Stored items:

:::

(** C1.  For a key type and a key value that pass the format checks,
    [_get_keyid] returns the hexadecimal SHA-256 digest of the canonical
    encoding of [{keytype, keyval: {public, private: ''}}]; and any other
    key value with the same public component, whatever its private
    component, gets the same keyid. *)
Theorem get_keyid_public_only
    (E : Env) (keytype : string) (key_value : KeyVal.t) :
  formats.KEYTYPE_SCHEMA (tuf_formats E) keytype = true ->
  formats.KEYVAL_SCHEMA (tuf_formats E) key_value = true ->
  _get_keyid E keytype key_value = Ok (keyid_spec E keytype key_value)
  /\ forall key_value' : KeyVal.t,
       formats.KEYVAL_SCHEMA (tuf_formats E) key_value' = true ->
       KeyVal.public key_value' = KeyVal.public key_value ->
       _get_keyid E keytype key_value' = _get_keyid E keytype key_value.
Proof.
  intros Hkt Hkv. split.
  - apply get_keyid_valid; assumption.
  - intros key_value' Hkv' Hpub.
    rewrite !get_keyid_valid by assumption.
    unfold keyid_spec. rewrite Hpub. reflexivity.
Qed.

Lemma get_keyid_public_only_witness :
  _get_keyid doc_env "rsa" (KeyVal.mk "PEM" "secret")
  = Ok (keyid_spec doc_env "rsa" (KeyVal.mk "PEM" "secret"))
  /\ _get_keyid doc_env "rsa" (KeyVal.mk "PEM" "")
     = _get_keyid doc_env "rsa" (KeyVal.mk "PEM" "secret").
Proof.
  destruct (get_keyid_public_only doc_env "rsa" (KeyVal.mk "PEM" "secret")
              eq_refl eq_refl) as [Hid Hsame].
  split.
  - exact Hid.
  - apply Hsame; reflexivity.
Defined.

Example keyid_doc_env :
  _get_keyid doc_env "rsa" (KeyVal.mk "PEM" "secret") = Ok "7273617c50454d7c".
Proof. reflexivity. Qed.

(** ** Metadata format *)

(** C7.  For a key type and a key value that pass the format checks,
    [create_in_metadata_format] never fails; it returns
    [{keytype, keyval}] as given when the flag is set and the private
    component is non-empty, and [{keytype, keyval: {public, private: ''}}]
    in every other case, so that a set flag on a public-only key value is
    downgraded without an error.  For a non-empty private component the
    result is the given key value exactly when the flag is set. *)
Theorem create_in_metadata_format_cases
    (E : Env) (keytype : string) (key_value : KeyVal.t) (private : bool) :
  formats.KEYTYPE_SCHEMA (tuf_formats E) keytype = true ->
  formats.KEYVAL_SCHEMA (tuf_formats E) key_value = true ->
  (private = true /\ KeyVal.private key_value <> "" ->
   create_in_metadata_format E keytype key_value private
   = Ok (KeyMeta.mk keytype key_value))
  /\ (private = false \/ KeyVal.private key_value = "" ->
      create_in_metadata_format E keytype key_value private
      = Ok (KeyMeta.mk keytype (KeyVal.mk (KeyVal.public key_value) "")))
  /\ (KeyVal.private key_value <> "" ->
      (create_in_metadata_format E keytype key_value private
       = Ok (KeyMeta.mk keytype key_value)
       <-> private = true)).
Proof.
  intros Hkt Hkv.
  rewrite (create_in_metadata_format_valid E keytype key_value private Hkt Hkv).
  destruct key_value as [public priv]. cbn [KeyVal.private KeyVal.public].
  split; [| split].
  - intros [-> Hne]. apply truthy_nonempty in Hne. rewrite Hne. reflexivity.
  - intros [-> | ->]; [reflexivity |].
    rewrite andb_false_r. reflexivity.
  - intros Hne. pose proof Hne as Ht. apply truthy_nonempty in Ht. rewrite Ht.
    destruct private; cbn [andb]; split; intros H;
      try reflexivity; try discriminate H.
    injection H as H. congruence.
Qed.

:::

* _Task brief_
Beginning with the line that holds "(KeyMeta.mk keytype (KeyVal.mk", please give again each line exactly until the records end, and include that final line.

* _Solved problem_
      = Ok (KeyMeta.mk keytype (KeyVal.mk (KeyVal.public key_value) "")))
  /\ (KeyVal.private key_value <> "" ->
      (create_in_metadata_format E keytype key_value private
       = Ok (KeyMeta.mk keytype key_value)
       <-> private = true)).
Proof.
  intros Hkt Hkv.
  rewrite (create_in_metadata_format_valid E keytype key_value private Hkt Hkv).
  destruct key_value as [public priv]. cbn [KeyVal.private KeyVal.public].
  split; [| split].
  - intros [-> Hne]. apply truthy_nonempty in Hne. rewrite Hne. reflexivity.
  - intros [-> | ->]; [reflexivity |].
    rewrite andb_false_r. reflexivity.
  - intros Hne. pose proof Hne as Ht. apply truthy_nonempty in Ht. rewrite Ht.
    destruct private; cbn [andb]; split; intros H;
      try reflexivity; try discriminate H.
    injection H as H. congruence.
Qed.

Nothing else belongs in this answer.